Du reste, dans les années qui ont précédé la guerre, les hommes avaient la tendance de s’enorgueillir davantage de leurs faiblesses que de leurs vertus. Ils trouvaient quelque chose d’inélégant dans ce dernier mot, tandis qu’un égarement, même un petit vice, mettait mieux en relief une personnalité ; c’était comme le dernier coup de fion des couturières, des modistes, des coiffeurs… Pour le palais, la saveur en semblait augmentée. Les choses les plus ridicules se disaient couramment à ce sujet.

L’aberration mentale et l’illogisme avaient atteint sur quelques points en certains cerveaux des proportions singulières ; la société était comme ensablée dans des goûts, des besoins, des cupidités qui, ne pouvant être satisfaits, produisaient un indéfinissable et croissant malaise. Un cataclysme était inévitable comme la tempête, les jours où des nuages tumultueux parcourent le ciel. Dieu a abandonné le monde à lui-même, et toutes les causes accumulées ont produit leurs effets ; cela ne diminue les responsabilités de personne. Il a suffi à certaines mains de se sentir libres, de ne plus être retenues par une intervention invisible pour que le monde fût livré au carnage. Sans doute une leçon était nécessaire aux victimes comme aux bourreaux. C’est la colère de Dieu qui passe. Mais s’Il a permis à l’œuvre destructrice des superbes de s’accomplir et s’Il a trouvé bon que les égarés connussent le châtiment, Il n’a pas pour cela abandonné les hommes, et jamais, peut-être, l’influence divine ne s’est autant fait sentir sur les cœurs.
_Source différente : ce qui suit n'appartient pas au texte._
(* ===== verification/SafeStreamFlow.v ===== *)
(** * Delivery without loss

    The two halves of the safe stream when no packet is lost: the sending
    half cuts everything that was written into consecutive chunks, and the
    receiving half rebuilds the data from the chunks in whatever order they
    arrive.  Two connected safe streams go through any number of such rounds,
    with the window moved by each confirmation. *)

From stdpp Require Import sorting.
From S2P Require Import Prelude RingIndex StateMachine MStream PackedInt ApiProtocol.
From S2P Require Import SafeStreamApi SafeStreamTypes SafeStreamSending SafeStreamReceiving SafeStream.
Import SafeStreamRingIndex.

(** ** The receiving half *)

(** [ReceiveSend] for every chunk that arrives. *)
Fixpoint receive_all (cs : list ReceivingChunk) (r : SafeStreamReceivingAction)
  : outcome SafeStreamReceivingAction :=
  match cs with
  | [] => Defined r
  | c :: cs' => let* r' := ReceiveSend (rc_offset c) (rc_data c) r in receive_all cs' r'
  end.

(** Consecutive nonempty chunks from [b] to [e]. *)
Fixpoint tiles (b e : Z) (cs : list ReceivingChunk) : Prop :=
  match cs with
  | [] => b = e
  | c :: cs' => rc_offset c = b /\ rc_data c <> [] /\ tiles (b + zlen (rc_data c)) e cs'
  end.

Definition chunk_lt (c d : ReceivingChunk) : Prop := rc_offset c < rc_offset d.

(** One of two chunks ends before the other begins. *)
Definition apart (c d : ReceivingChunk) : Prop :=
  rc_offset c + zlen (rc_data c) <= rc_offset d \/ rc_offset d + zlen (rc_data d) <= rc_offset c.

(** A receiver that has nothing to do. *)
Record idle (confirmed : Z) (r : SafeStreamReceivingAction) : Prop := {
  idle_confirmed : last_confirmed_offset_ r = confirmed;
  idle_chunks : received_data_chunks_ r = [];
  idle_repeat : repeat_queue_ r = [];
  idle_confirm : confirmation_queue_ r = [];
  idle_exceeded : repeat_count_exceeded_ r = false;
}.

Lemma tiles_inside b e cs :
  tiles b e cs ->
  b <= e /\ Forall (fun c => b <= rc_offset c /\ 0 < zlen (rc_data c) /\
                             rc_offset c + zlen (rc_data c) <= e) cs.
Proof.
  revert b; induction cs as [|c cs IH]; simpl; intros b; [intros ->; split; [lia|constructor]|].
  intros (Ho & Hne & Ht). apply zlen_pos in Hne. destruct (IH _ Ht) as [He Hf].
  split; [lia|]. constructor; [lia|]. eapply Forall_impl; [|exact Hf]. simpl; intros; lia.
Qed.

Lemma tiles_sorted b e cs : tiles b e cs -> StronglySorted chunk_lt cs.
Proof.
  revert b; induction cs as [|c cs IH]; simpl; intros b; [constructor|].
  intros (Ho & Hne & Ht). constructor; [by eapply IH|].
  apply zlen_pos in Hne. apply tiles_inside in Ht as [_ Hf].
  eapply Forall_impl; [|exact Hf]. unfold chunk_lt; simpl; intros; lia.
Qed.

Lemma tiles_apart b e cs : tiles b e cs -> ForallOrdPairs apart cs.
Proof.
  revert b; induction cs as [|c cs IH]; simpl; intros b; [constructor|].
  intros (Ho & Hne & Ht). constructor; [|by eapply IH].
  apply tiles_inside in Ht as [_ Hf]. eapply Forall_impl; [|exact Hf].
  unfold apart; simpl; intros; lia.
Qed.

Lemma apart_sym c d : apart c d -> apart d c.
Proof. unfold apart; tauto. Qed.

Lemma apart_permutation cs ds :
  Permutation cs ds -> ForallOrdPairs apart cs -> ForallOrdPairs apart ds.
Proof.
  induction 1 as [|c cs ds Hp IH|c d cs|cs ds es _ IH1 _ IH2]; intros H; [done| | |auto].
  - inversion H; subst. constructor; [by rewrite <- Hp|auto].
  - inversion H as [|? ? Hc Hd]; inversion Hd as [|? ? Hd1 Hd2]; inversion Hc; subst.
    constructor; [constructor; [by apply apart_sym|done]|by constructor].
Qed.

(** The list of the chunks received, with one more. *)
Fixpoint insert_chunk (c : ReceivingChunk) (cs : list ReceivingChunk) : list ReceivingChunk :=
  match cs with
  | [] => [c]
  | d :: ds => if rc_offset c <=? rc_offset d then c :: cs else d :: insert_chunk c ds
  end.

Lemma insert_chunk_permutation c cs : Permutation (insert_chunk c cs) (c :: cs).
Proof.
  induction cs as [|d ds IH]; simpl; [done|]. zcase; [done|].
  rewrite IH. apply Permutation_swap.
Qed.

Lemma insert_chunk_sorted c cs :
  StronglySorted chunk_lt cs -> Forall (fun d => rc_offset d <> rc_offset c) cs ->
  StronglySorted chunk_lt (insert_chunk c cs).
Proof.
  induction 1 as [|d ds Hs IH Hd]; simpl; intros Hne; [repeat constructor|].
  inversion Hne; subst. zcase.
  - constructor; [by constructor|]. unfold chunk_lt in *. constructor; [lia|].
    eapply Forall_impl; [|exact Hd]. simpl; intros; lia.
  - constructor; [auto|]. rewrite insert_chunk_permutation.
    constructor; [unfold chunk_lt; lia|done].
Qed.

(** A nonempty chunk between two offsets. *)
Definition within (lo hi : Z) (c : ReceivingChunk) : Prop :=
  lo <= rc_offset c /\ 0 < zlen (rc_data c) /\ rc_offset c + zlen (rc_data c) <= hi.

(** Without overlaps [AddDataChunk] is the insertion in offset order. *)
Lemma AddDataChunk_insert lo hi c r :
  2 * rv_window_size r < 65535 ->
  Forall (within lo hi) (c :: received_data_chunks_ r) ->
  0 <= lo -> hi <= 65535 -> hi <= lo + rv_window_size r ->
  Forall (apart c) (received_data_chunks_ r) ->
  exists ex, AddDataChunk c r
    = Defined (upd_received (insert_chunk c (received_data_chunks_ r)) ex r).
Proof.
  intros Hw Hin Hlo Hhi Hhw Hap. unfold AddDataChunk.
  inversion Hin as [|? ? Hc Hcs]; subst. unfold within in *.
  set (p := fun ch => _ <=? rv_window_size r).
  assert (Hsplit : forall cs pre post, split_at p cs = (pre, post) ->
    Forall (within lo hi) cs ->
    insert_chunk c cs = pre ++ c :: post).
  { induction cs as [|d cs IH]; simpl; intros pre post; [by intros [= <- <-]|].
    intros E Hf; inversion Hf; subst. unfold within in *. unfold p in E at 1.
    distance (rc_offset c) (rc_offset d).
    destruct (rc_offset c <=? rc_offset d) eqn:Ele; zbool.
    - rewrite (proj2 (Z.leb_le _ _)) in E by lia. by injection E as <- <-.
    - rewrite (proj2 (Z.leb_gt _ _)) in E by lia.
      destruct (split_at p cs) as [a b]. injection E as <- <-. simpl. f_equal. by apply IH. }
  destruct (split_at p (received_data_chunks_ r)) as [pre [|it post]] eqn:E.
  - rewrite (Hsplit _ _ _ E Hcs). apply split_at_app in E as ->. rewrite app_nil_r. by eexists.
  - rewrite (Hsplit _ _ _ E Hcs).
    pose proof (split_at_hit _ _ _ _ _ E) as [Hit _]. apply split_at_app in E.
    rewrite E in Hcs, Hap. apply Forall_app in Hcs as [_ Hcs], Hap as [_ Hap].
    inversion Hcs; inversion Hap as [|? ? Hcit]; subst. unfold p in Hit; zbool.
    unfold apart in Hcit. distance (rc_offset c) (rc_offset it).
    rewrite (proj2 (Z.eqb_neq _ _)) by lia.
    rewrite wrap_small by (unfold in_width; lia). rewrite add_small by lia.
    distance (rc_offset it) (rc_offset c + zlen (rc_data c)).
    destruct (_ && _) eqn:Eo; [zbool; lia|]. by eexists.
Qed.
Des choses extraordinaires se disent sur les champs de bataille et dans les hôpitaux. Un souffle étrange a passé sur les âmes. Des mots inattendus viennent sur des lèvres qui, il y a peu de temps encore, ne savaient prononcer que des paroles médiocres, vulgaires, offensantes pour la beauté et la divinité. Chez d’autres, une résignation stoïque a remplacé les passions de la chair ; ils vont à la mort, les yeux levés vers elle, d’autres encore sont saisis d’une ivresse sacrée. Dieu a des façons multiples de travailler les âmes.

Dans toutes les armées qui combattent en ce moment pour la cause de la justice, les mêmes phénomènes se produisent, mais je ne puis parler en connaissance de cause que de la France et de l’Italie. Paroles entendues de la bouche des blessés, récits de témoins directs, lettres lues, tout raconte une même histoire de tendresse, de foi, d’héroïsme, de vertu stoïque. Sur tous les fronts et dans toutes les tranchées, le même renouvellement de vie morale se manifeste, les âmes se spiritualisent, s’épurent, les horizons s’élargissent, les hommes apprennent à regarder vers les hauteurs ; ce sont des dieux en devenir.
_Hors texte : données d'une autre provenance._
Lemma destroy_last n i p idx :
  program_ok p -> slots p !! i = Some (Some n) -> (i < length (slots p))%nat ->
  idx ∈ action_list_ (registry p) -> node idx = n -> counter idx = 1 ->
  op_spec (ODestroy i) p
    {| registry := {| action_list_ := List.filter (fun j => negb (Nat.eqb (node j) n))
                                        (action_list_ (registry p));
                      next_node := next_node (registry p) |};
       slots := <[i := None]> (slots p) |}.
Proof.
  intros Hp E Hi Hx Hn H1. pose proof Hp as [Hu Ho Hc Hh].
  assert (Hkeep : forall j, j ∈ List.filter (fun j => negb (Nat.eqb (node j) n))
                              (action_list_ (registry p)) <->
                            j ∈ action_list_ (registry p) /\ node j <> n).
  { intros j. rewrite !list_elem_of_In, List.filter_In, negb_true_iff, Nat.eqb_neq. tauto. }
  assert (Hrefs : forall m, m <> n -> references m (<[i := None]> (slots p)) = references m (slots p)).
  { intros m Hm. rewrite references_insert, E by done. simpl. counting; congruence. }
  assert (Hnone : references n (<[i := None]> (slots p)) = 0).
  { pose proof (proj1 (list.Forall_forall _ _) Hc idx Hx) as [_ H2].
    pose proof (references_pos n i _ E). pose proof (references_nonneg n (<[i := None]> (slots p))).
    rewrite references_insert, E in * by done. simpl in *. rewrite Hn in H2.
    rewrite decide_True in * by done. destruct (decide (None = Some n)); [done|]. lia. }
  assert (Hlive : forall s, s ∈ <[i := None]> (slots p) -> s <> Some n).
  { intros s Hs ->. apply list_elem_of_lookup_1 in Hs as [j Hj]. apply references_pos in Hj. lia. }
  assert (Hsub : forall P, Forall P (action_list_ (registry p)) ->
    Forall P (List.filter (fun j => negb (Nat.eqb (node j) n)) (action_list_ (registry p)))).
  { intros P HP. apply list.Forall_forall. intros j Hj. apply Hkeep in Hj as [Hj _].
    exact (proj1 (list.Forall_forall _ _) HP j Hj). }
  split; [split; cbn [registry slots action_list_ next_node]| |].
  - clear -Hu. induction (action_list_ (registry p)) as [|j l IH]; simpl; [done|].
    simpl in Hu. apply list.NoDup_cons in Hu as [Hj Hl].
    destruct (negb _); simpl; [|auto]. apply list.NoDup_cons; split; [|auto].
    intros Hin; apply Hj. apply list_elem_of_In, in_map_iff in Hin as (x & Hx & Hin).
    apply List.filter_In in Hin as [Hin _]. rewrite <- Hx. by apply list_elem_of_In, List.in_map.
  - by apply Hsub.
  - apply list.Forall_forall. intros j Hj. apply Hkeep in Hj as [Hj Hjn].
    rewrite Hrefs by done. exact (proj1 (list.Forall_forall _ _) Hc j Hj).
  - apply list.Forall_forall. intros s Hs m Em. pose proof (Hlive s Hs) as Hne.
    assert (Hl : live (registry p) (<[i := None]> (slots p)))
      by (apply live_insert; [done|apply live_None]).
    destruct (proj1 (list.Forall_forall _ _) Hl s Hs m Em) as (j & Hj & Hjm).
    exists j; split; [|done]. apply Hkeep; split; [done|congruence].
  - intros j Hj Hs. assert (node j <> n) as Hjn.
    { intros Hjn. assert (j = idx) as ->.
      { pose proof (find_node_elem n _ j Hu Hj Hjn) as E1.
        rewrite (find_node_elem n _ idx Hu Hx Hn) in E1. congruence. }
      pose proof (references_pos n i _ E). unfold slack in Hs. rewrite Hjn in Hs. lia. }
    exists j; split; [by apply Hkeep|]. split; [done|].
    unfold slack; simpl. rewrite Hrefs by done. lia.
  - intros _ He. apply list.Forall_forall. intros j Hj. apply Hkeep in Hj as [Hj Hjn].
    unfold slack; simpl. rewrite Hrefs by done.
    exact (proj1 (list.Forall_forall _ _) He j Hj).
Qed.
Si les populations civiles ont en face des défenseurs ou des libérateurs du sol national des devoirs imprescriptibles, les survivants de la grande guerre auront également des devoirs à remplir envers leurs camarades morts : celui, entre autres, de ne pas renoncer à l’idéal pour lequel ils se sont faits tuer, c’est-à-dire une vie plus juste, plus haute et plus pure. Dans les sacrifices qu’ils supportent si vaillamment, tous sont soutenus, je le répète, par la pensée d’épargner à leurs enfants la formidable épreuve à laquelle eux-mêmes ont été exposés.
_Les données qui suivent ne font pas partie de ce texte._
Lemma ends_run_command c w :
  ranked n c -> inv w -> ends w (run_command moved callback run_body level c w).
Proof.
  intros Hr Hi. destruct c; simpl.
  - unfold new_event. destruct (emitters w !! e) eqn:E; [done|].
    apply safe_shrink; [|done|eauto|].
    + intros W. apply wf_insert; [done|]. split; constructor.
    + intros x mx. simpl. destruct (decide (x = e)) as [->|].
      * rewrite lookup_insert_eq. intros [= <-]. by left.
      * rewrite lookup_insert_ne by done. intros Hx. right. by exists mx.
  - unfold destroy_event. destruct (find_event w e) as [m|] eqn:E; [|done].
    apply find_event_Some in E as [E _].
    eapply safe_settle; [exact E|done|]. intros W. exact (W e m E).
  - by apply ends_Emit.
  - by apply safe_Subscribe.
  - unfold Once. destruct (_ !! v); [|done]. by apply safe_update.
  - apply safe_Reset.
  - apply safe_move_assign.
Qed.

Lemma ends_run_commands cs w :
  Forall (ranked n) cs -> inv w -> ends w (run_commands moved callback run_body level cs w).
Proof.
  intros F; revert w; induction F as [|c cs Hc _ IH]; intros w Hi; [apply safe_refl|]. simpl.
  apply ends_bind; [by apply ends_run_command|]. intros w' _ S. by apply IH, S.
Qed.

End ending.

Lemma ranked_weaken r s c : (r <= s)%nat -> ranked r c -> ranked s c.
Proof. destruct c; simpl; auto; lia. Qed.

Lemma run_ends fuel level r cs w :
  (forall cb a, Forall (ranked (crank cb)) (callback cb a)) ->
  (r < fuel)%nat -> Forall (ranked r) cs -> inv w ->
  ends w (run moved callback fuel level cs w).
Proof.
  intros Hcb. revert level r cs w; induction fuel as [|n IH]; intros level r cs w Hr F Hi; [lia|].
  simpl. apply (ends_run_commands _ _ n); [|done| |done].
  - intros r' cs' w' Hr' F' Hi'. by eapply IH.
  - eapply Forall_impl; [exact F|]. intros c. apply ranked_weaken. lia.
Qed.

End rank.

(** *** More fuel gives the same result *)
Definition refines (r r' : result A) : Prop := r = OutOfFuel \/ r' = r.

Lemma refines_refl r : refines r r.
Proof. by right. Qed.

Lemma refines_bind r r' k k' :
  refines r r' -> (forall w, refines (k w) (k' w)) -> refines (bind r k) (bind r' k').
Proof.
  intros [-> | ->] H; [by left|]. destruct r; simpl; [apply H|apply refines_refl|by left].
Qed.

Section fuel.
Variable body body' : list (command A) -> world A -> result A.
Variable level : nat.
Hypothesis body_refines : forall cs w, refines (body cs w) (body' cs w).

Lemma invoke_refines i a w :
  refines (invoke callback body level i a w) (invoke callback body' level i a w).
Proof.
  unfold invoke. destruct (lock w i) as [h|]; [|apply refines_refl].
  apply refines_bind; [|intros; apply refines_refl].
  destruct (alive_ h) eqn:Ha; [|apply refines_refl]. unfold handler_invoke. rewrite Ha.
  apply refines_bind; [apply body_refines|intros; apply refines_refl].
Qed.

Lemma invoke_all_refines l a w :
  refines (invoke_all moved callback body level l a w)
          (invoke_all moved callback body' level l a w).
Proof.
  revert a w; induction l as [|i l IH]; intros a w; [apply refines_refl|].
  apply refines_bind; [apply invoke_refines|intros; apply IH].
Qed.

Lemma run_commands_refines cs w :
  refines (run_commands moved callback body level cs w)
          (run_commands moved callback body' level cs w).
Proof.
  revert w; induction cs as [|c cs IH]; intros w; [apply refines_refl|].
  apply refines_bind; [|intros; apply IH]. destruct c; try apply refines_refl. simpl.
  unfold Emit. destruct (find_event w e); [|apply refines_refl].
  apply refines_bind; [apply invoke_all_refines|intros; apply refines_refl].
Qed.

End fuel.

Lemma run_refines n k level cs w :
  refines (run moved callback n level cs w) (run moved callback (n + k) level cs w).
Proof.
  revert level cs w; induction n as [|n IH]; intros level cs w; [by left|].
  apply run_commands_refines. apply IH.
Qed.

End ext.
(* ===== verification/Streams.v ===== *)
(** * Streams over one connection ([aether/stream_api/])

    The gate that puts a header in front of the data ([header_gate.*]), the
    gates of one direction ([unidirectional_gate.*]), the messages, the gates
    and the identifiers of [stream_api.*], and the gate that splits one
    connection into streams ([splitter_gate.*]).

    The subscribers of [out_data_event_] and [new_stream_event_] are outside:
    what a gate hands to them is returned as a list of [delivery]. *)

From stdpp Require Import gmap.
From S2P Require Import Prelude MStream PackedInt ApiProtocol StateMachine BufferGate.
Import PackedSize.

(** [max_element_size] less the bytes the gate adds. *)
Definition less_overhead (n : Z) (s_info : StreamInfo) : StreamInfo :=
  {| max_element_size := if max_element_size s_info >? n then max_element_size s_info - n else 0;
     is_linked := is_linked s_info; is_writeble := is_writeble s_info;
     is_soft_writable := is_soft_writable s_info |}.

Module Header.

(** [AddHeaderGate::Write], the packet given to the gate behind. *)
Definition header_write (header_ buffer : bytes) : bytes :=
  vector_write (vector_write [] header_) buffer.

Definition header_stream_info (header_ : bytes) (out_info : StreamInfo) : StreamInfo :=
  less_overhead (zlen header_) out_info.

End Header.

Module Unidirectional.

(** [ReadOnlyGate::Write] *)
Definition read_only_write (data : bytes) : StateMachine StreamWrite.State :=
  StreamWrite.failed_action.

End Unidirectional.

Module StreamIds.

(** [StreamIdGenerator]: the identifier and the next value of the static. *)
Definition GetNextClientStreamId (stream_id : Z) : Z * Z := (stream_id, wrap 8 (stream_id + 2)).
Definition GetNextServerStreamId (stream_id : Z) : Z * Z := (stream_id, wrap 8 (stream_id + 2)).

(** The initial values of the statics. *)
Definition client_first : Z := 1.
Definition server_first : Z := 2.

(** The [n]-th identifier of a generator. *)
Fixpoint nth_id (gen : Z -> Z * Z) (first : Z) (n : nat) : Z :=
  match n with
  | O => (gen first).1
  | S m => nth_id gen (gen first).2 m
  end.

End StreamIds.

Module Splitter.

(** ** Messages *)

(** [StreamApi::Stream] *)
Record Stream := {
  stream_id : Z;
  child_data : bytes;
}.

Definition kMessageCode : Z := 2.

Abbreviation stream_fields := (uint 1 * list (uint 1))%type.

Definition stream_code (m : Stream) : Z := kMessageCode.
Definition stream_body (m : Stream) : bytes :=
  save ((stream_id m, child_data m) : stream_fields).

(** [StreamApiGate::Write] with its [PacketBuilder]: one message per packet. *)
Definition gate_write (stream_id_ : Z) (buffer : bytes) : bytes :=
  PacketBuilder_Pack (pack_one stream_code stream_body)
    [{| stream_id := stream_id_; child_data := buffer |}].

(** [message code + stream id + child data size] *)
Definition kStreamMessageOverhead : Z := 1 + 1 + 8.

(** [StreamApiGate::stream_info] *)
Definition gate_stream_info (out_info : StreamInfo) : StreamInfo :=
  less_overhead kStreamMessageOverhead out_info.

(** ** The gate *)

Record StreamApiGate := { stream_id_ : Z }.

Record SplitterGate := { streams_ : gmap Z StreamApiGate }.

Definition splitter_gate : SplitterGate := {| streams_ := ∅ |}.

Inductive delivery :=
  | NewStream (stream_id : Z)
  | OutData (stream_id : Z) (data : bytes).

(** [RegisterStream]; [try_emplace] keeps a gate already there. *)
Definition RegisterStream (sid : Z) (s : SplitterGate) : SplitterGate * StreamApiGate :=
  match streams_ s !! sid with
  | Some g => (s, g)
  | None => let g := {| stream_id_ := sid |} in ({| streams_ := <[sid := g]> (streams_ s) |}, g)
  end.

Definition CloseStream (sid : Z) (s : SplitterGate) : SplitterGate :=
  {| streams_ := delete sid (streams_ s) |}.

Definition stream_count (s : SplitterGate) : nat := size (streams_ s).

(** [StreamApiGate::PutData] *)
Definition PutData (g : StreamApiGate) (data : bytes) : list delivery := [OutData (stream_id_ g) data].

Definition OnStream (m : Stream) (s : SplitterGate) : SplitterGate * list delivery :=
  match streams_ s !! stream_id m with
  | Some _ => (s, [])
  | None =>
      let '(s, g) := RegisterStream (stream_id m) s in
      (s, NewStream (stream_id m) :: PutData g (child_data m))
  end.

(** The read subscription of a gate. *)
Definition on_message (m : Stream) (g : StreamApiGate) : list delivery :=
  if stream_id_ g =? stream_id m then [OutData (stream_id_ g) (child_data m)] else [].

(** [MessageNotify] of a stream message.  The splitter subscribed first; the
    gates called after it are those subscribed when the emission began, as
    [Event::Emit] takes the list of its handlers before it calls them. *)
Definition notify (m : Stream) (s : SplitterGate) : SplitterGate * list delivery :=
  let invoke_list := map_to_list (streams_ s) in
  let '(s, ds) := OnStream m s in
  (s, ds ++ (invoke_list ≫= fun '(_, g) => on_message m g)).

(** [Execute], with the deliveries collected. *)
Definition execute (m : Stream) (st : SplitterGate * list delivery)
  : outcome (SplitterGate * list delivery) :=
  let '(s, ds) := st in
  let '(s, ds') := notify m s in Defined (s, ds ++ ds').

(** [StreamApi::LoadFactory] *)
Definition stream_LoadFactory (message_id : Z) (st : SplitterGate * list delivery)
  (r : VectorReader) : outcome ((SplitterGate * list delivery) * VectorReader) :=
  if message_id =? kMessageCode
  then
    let '((sid, data), r') := load (dflt : stream_fields) r in
    let* st' := execute {| stream_id := sid; child_data := data |} st in Defined (st', r')
  else Undefined.

#[export] Instance StreamApi : ApiClass (SplitterGate * list delivery) :=
  { LoadFactory := stream_LoadFactory }.

(** The handler of the data of the gate behind, set up by [LinkOut]. *)
Definition on_out_data (data : bytes) (s : SplitterGate)
  : option (outcome (SplitterGate * list delivery)) :=
  match Parse (s, []) data with
  | Some (Defined (st, _)) => Some (Defined st)
  | Some Undefined => Some Undefined
  | None => None
  end.

(** A sequence of packets; [None] if one of them is not parsed. *)
Fixpoint on_packets (ps : list bytes) (s : SplitterGate)
  : option (SplitterGate * list delivery) :=
  match ps with
  | [] => Some (s, [])
  | p :: ps =>
      match on_out_data p s with
      | Some (Defined (s, ds)) =>
          match on_packets ps s with
          | Some (s, ds') => Some (s, ds ++ ds')
          | None => None
          end
      | _ => None
      end
  end.

End Splitter.

Module StreamProperties.
Import StreamIds Splitter.

(** ** Identifiers *)

Lemma nth_id_step gen first n :
  (forall x, gen x = (x, wrap 8 (x + 2))) -> in_width 8 first ->
  nth_id gen first n = (first + 2 * Z.of_nat n) mod 256.
Proof.
  intros Hg. revert first; induction n as [|n IH]; intros first Hf; cbn [nth_id].
  - rewrite Hg. simpl. rewrite Z.add_0_r, Z.mod_small; [done|]. exact Hf.
  - rewrite Hg. simpl fst. cbn [snd]. rewrite IH by (apply in_width_wrap; lia). unfold wrap.
    change (2 ^ 8) with 256. rewrite Zplus_mod_idemp_l. f_equal. lia.
Qed.

Lemma mod256_double a b r :
  0 <= r < 256 -> ((r + 2 * a) mod 256 = (r + 2 * b) mod 256 <-> a mod 128 = b mod 128).
Proof.
  intros Hr. split; intros H.
  - pose proof (Z.div_mod (r + 2 * a) 256). pose proof (Z.div_mod (r + 2 * b) 256).
    replace a with (b + (((r + 2 * a) / 256) - ((r + 2 * b) / 256)) * 128) by lia.
    by rewrite Z.mod_add by lia.
  - pose proof (Z.div_mod a 128). pose proof (Z.div_mod b 128).
    replace (r + 2 * a) with ((r + 2 * b) + (a / 128 - b / 128) * 256) by lia.
    by rewrite Z.mod_add by lia.
Qed.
C’est le sentiment instinctif de sauver la race qui leur donne une persévérance si obstinée et un si inébranlable espoir. Beaucoup se déclarent plus heureux dans la boue des tranchées ou battus par des tempêtes de neige qu’ils ne l’étaient auparavant dans la vie aisée et commode. C’est qu’ils savourent enfin la liberté morale que donne le contact avec la divinité : « Il nous semble avoir des ailes, » disent-ils. La douceur infinie de la communion avec l’esprit enivre leur cœur.


II


Évidemment cette guerre amènera des changements que le cerveau le plus puissant ne saurait prévoir. Elle représente non seulement des torrents de sang, mais une terrible crise intellectuelle, un renversement de toutes les idées reçues et acceptées. On pourrait presque affirmer que cette période de temps dépasse la mesure de l’intelligence humaine, tellement l’homme se sent incapable d’en envisager les conséquences. Une chose est certaine cependant. Elle laissera dans les cœurs un héritage de haines farouches et il sera difficile de concilier désormais les deux sentiments de patrie et d’humanité, à moins que l’on ne se contente d’un humanitarisme national limité à certaines frontières.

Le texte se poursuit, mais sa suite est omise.